Strangely enough, Hospital B is still the better choice, with a survival rate of over 98%. So how can Hospital A have a better overall survival rate if Hospital B has better survival rates for patients in each of the two groups? What we’ve stumbled upon is a case of Simpson’s paradox, where the same set of data can appear to show opposite trends depending on how it’s grouped. This often occurs when aggregated data hides a conditional variable, sometimes known as a lurking variable, which is a hidden additional factor that significantly influences results. Here, the hidden factor is the relative proportion of patients who arrive in good or poor health. Simpson’s paradox isn’t just a hypothetical scenario.
It pops up from time to time in the real world, sometimes in important contexts. One study in the UK appeared to show that smokers had a higher survival rate than nonsmokers over a twenty-year time period. That is, until dividing the participants by age group showed that the nonsmokers were significantly older on average, and thus, more likely to die during the trial period, precisely because they were living longer in general. Here, the age groups are the lurking variable, and are vital to correctly interpret the data. In another example, an analysis of Florida’s death penalty cases seemed to reveal no racial disparity in sentencing between black and white defendants convicted of murder.
But dividing the cases by the race of the victim told a different story. In either situation, black defendants were more likely to be sentenced to death. The slightly higher overall sentencing rate for white defendants was due to the fact that cases with white victims were more likely to elicit a death sentence than cases where the victim was black, and most murders occurred between people of the same race.
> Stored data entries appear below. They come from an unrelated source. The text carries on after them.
(* ===== verification/Unicode.v ===== *)
(** * Characters in UTF-8 and UTF-16

    What the program uses of Rust's [char] and [str]: a [char] is a Unicode scalar
    value, [chars] decodes a string, [to_string] encodes a character in UTF-8, and
    [encode_utf16] and [from_utf16] go to and from 16-bit code units. *)

From S2P Require Import Prelude RustStr.

Open Scope list_scope.
Open Scope Z_scope.

Definition is_scalar (c : Z) : Prop := 0 ≤ c < 55296 ∨ 57344 ≤ c < 1114112.
#[global] Instance is_scalar_dec c : Decision (is_scalar c).
Proof. unfold is_scalar. apply _. Defined.

(** [char::from_u32] *)
Definition char_from_u32 (c : Z) : option Z := if decide (is_scalar c) then Some c else None.

(** ** UTF-8 *)

Definition utf8_char (c : Z) : bytes :=
  to_byte <$>
  (if c <? 128 then [c]
   else if c <? 2048 then [192 + c / 64; 128 + c mod 64]
   else if c <? 65536 then [224 + c / 4096; 128 + c / 64 mod 64; 128 + c mod 64]
   else [240 + c / 262144; 128 + c / 4096 mod 64; 128 + c / 64 mod 64; 128 + c mod 64]).

Definition utf8_string (cs : list Z) : string :=
  String.string_of_list_byte (concat (utf8_char <$> cs)).

(** [str::chars]; strings are well formed, so the last case does not occur. *)
Fixpoint decode_chars (l : bytes) : list Z :=
  match l with
  | [] => []
  | b :: l1 =>
      let c := of_byte b in
      if c <? 128 then c :: decode_chars l1 else
      match l1 with
      | [] => []
      | b2 :: l2 =>
          let c2 := of_byte b2 - 128 in
          if c <? 224 then (c - 192) * 64 + c2 :: decode_chars l2 else
          match l2 with
          | [] => []
          | b3 :: l3 =>
              let c3 := of_byte b3 - 128 in
              if c <? 240 then (c - 224) * 4096 + c2 * 64 + c3 :: decode_chars l3 else
              match l3 with
              | [] => []
              | b4 :: l4 =>
                  (c - 240) * 262144 + c2 * 4096 + c3 * 64 + (of_byte b4 - 128)
                    :: decode_chars l4
              end
          end
      end
  end.
Definition chars (s : string) : list Z := decode_chars (as_bytes s).

Lemma of_to_byte_small z : 0 ≤ z < 256 → of_byte (to_byte z) = z.
Proof. intros. rewrite of_to_byte. by apply Z.mod_small. Qed.

Lemma decode_utf8_char c l : is_scalar c → decode_chars (utf8_char c ++ l) = c :: decode_chars l.
Proof.
  intros Hc. assert (0 ≤ c < 1114112) as Hr by (unfold is_scalar in Hc; lia). clear Hc.
  unfold utf8_char.
  destruct (Z.ltb_spec c 128); [|destruct (Z.ltb_spec c 2048); [|destruct (Z.ltb_spec c 65536)]];
    cbn; rewrite !of_to_byte_small by (split; Z.to_euclidean_division_equations; lia);
    repeat match goal with |- context [?a <? ?b] =>
      destruct (Z.ltb_spec a b); try (exfalso; Z.to_euclidean_division_equations; lia) end;
    f_equal; Z.to_euclidean_division_equations; lia.
Qed.

Lemma as_bytes_utf8_string cs : as_bytes (utf8_string cs) = concat (utf8_char <$> cs).
Proof. apply String.list_byte_of_string_of_list_byte. Qed.

Lemma chars_utf8_string cs : Forall is_scalar cs → chars (utf8_string cs) = cs.
Proof.
  intros Hc. unfold chars. rewrite as_bytes_utf8_string.
  induction Hc as [|c cs Hc _ IH]; [done|]. cbn. by rewrite decode_utf8_char, IH.
Qed.

Lemma utf8_char_length c : (1 ≤ length (utf8_char c) ≤ 4)%nat.
Proof.
  unfold utf8_char. rewrite length_fmap.
  destruct (c <? 128); [cbn; lia|]. destruct (c <? 2048); [cbn; lia|].
  destruct (c <? 65536); cbn; lia.
Qed.

(** ** UTF-16 *)

Definition is_high (u : Z) : bool := (55296 <=? u) && (u <=? 56319).
Definition is_low (u : Z) : bool := (56320 <=? u) && (u <=? 57343).

(** [char::encode_utf16], and [str::encode_utf16]. *)
Definition utf16_char (c : Z) : list Z :=
  if c <? 65536 then [c]
  else [55296 + (c - 65536) / 1024; 56320 + (c - 65536) mod 1024].
Definition encode_utf16 (s : string) : list Z := concat (utf16_char <$> chars s).

(** [String::from_utf16]: [None] at an unpaired surrogate. *)
Fixpoint utf16_chars (us : list Z) : option (list Z) :=
  match us with
  | [] => Some []
  | u :: us1 =>
      if is_high u then
        match us1 with
        | v :: us2 =>
            if is_low v
            then ((65536 + (u - 55296) * 1024 + (v - 56320)) ::.) <$> utf16_chars us2
            else None
        | [] => None
        end
      else if is_low u then None else (u ::.) <$> utf16_chars us1
  end.
Definition from_utf16 (us : list Z) : option string := utf8_string <$> utf16_chars us.

Lemma scalar_not_surrogate c : is_scalar c → c < 65536 → is_high c = false ∧ is_low c = false.
Proof. unfold is_scalar, is_high, is_low. lia. Qed.
Lemma utf16_pair c :
  65536 ≤ c < 1114112 →
  is_high (55296 + (c - 65536) / 1024) = true ∧ is_low (56320 + (c - 65536) mod 1024) = true ∧
  65536 + (55296 + (c - 65536) / 1024 - 55296) * 1024 + (56320 + (c - 65536) mod 1024 - 56320) = c.
Proof. unfold is_high, is_low. intros. split_and!; Z.to_euclidean_division_equations; lia. Qed.

Lemma utf16_chars_encode cs :
  Forall is_scalar cs → utf16_chars (concat (utf16_char <$> cs)) = Some cs.
Proof.
  induction 1 as [|c cs Hc _ IH]; [done|]. cbn. unfold utf16_char at 1.
  destruct (Z.ltb_spec c 65536) as [Hs|Hs]; cbn.
  - destruct (scalar_not_surrogate c Hc Hs) as [-> ->]. by rewrite IH.
  - assert (65536 ≤ c < 1114112) as Hr by (unfold is_scalar in Hc; lia).
    destruct (utf16_pair c Hr) as (-> & -> & Hp). rewrite IH. cbn. do 2 f_equal. exact Hp.
Qed.

(** A decoded pair is a scalar value. *)
Lemma utf16_pair_scalar u v :
  is_high u = true → is_low v = true → is_scalar (65536 + (u - 55296) * 1024 + (v - 56320)).
Proof. unfold is_high, is_low, is_scalar. lia. Qed.
Lemma utf16_char_pair u v :
  is_high u = true → is_low v = true →
  utf16_char (65536 + (u - 55296) * 1024 + (v - 56320)) = [u; v].
Proof.
  unfold is_high, is_low, utf16_char. intros Hu Hv.
  destruct (Z.ltb_spec (65536 + (u - 55296) * 1024 + (v - 56320)) 65536); [lia|].
  f_equal; [|f_equal]; Z.to_euclidean_division_equations; lia.
Qed.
So how do we avoid falling for the paradox? Unfortunately, there’s no one-size-fits-all answer. Data can be grouped and divided in any number of ways, and overall numbers may sometimes give a more accurate picture than data divided into misleading or arbitrary categories. All we can do is carefully study the actual situations the statistics describe and consider whether lurking variables may be present. Otherwise, we leave ourselves vulnerable to those who would use data to manipulate others and promote their own agendas.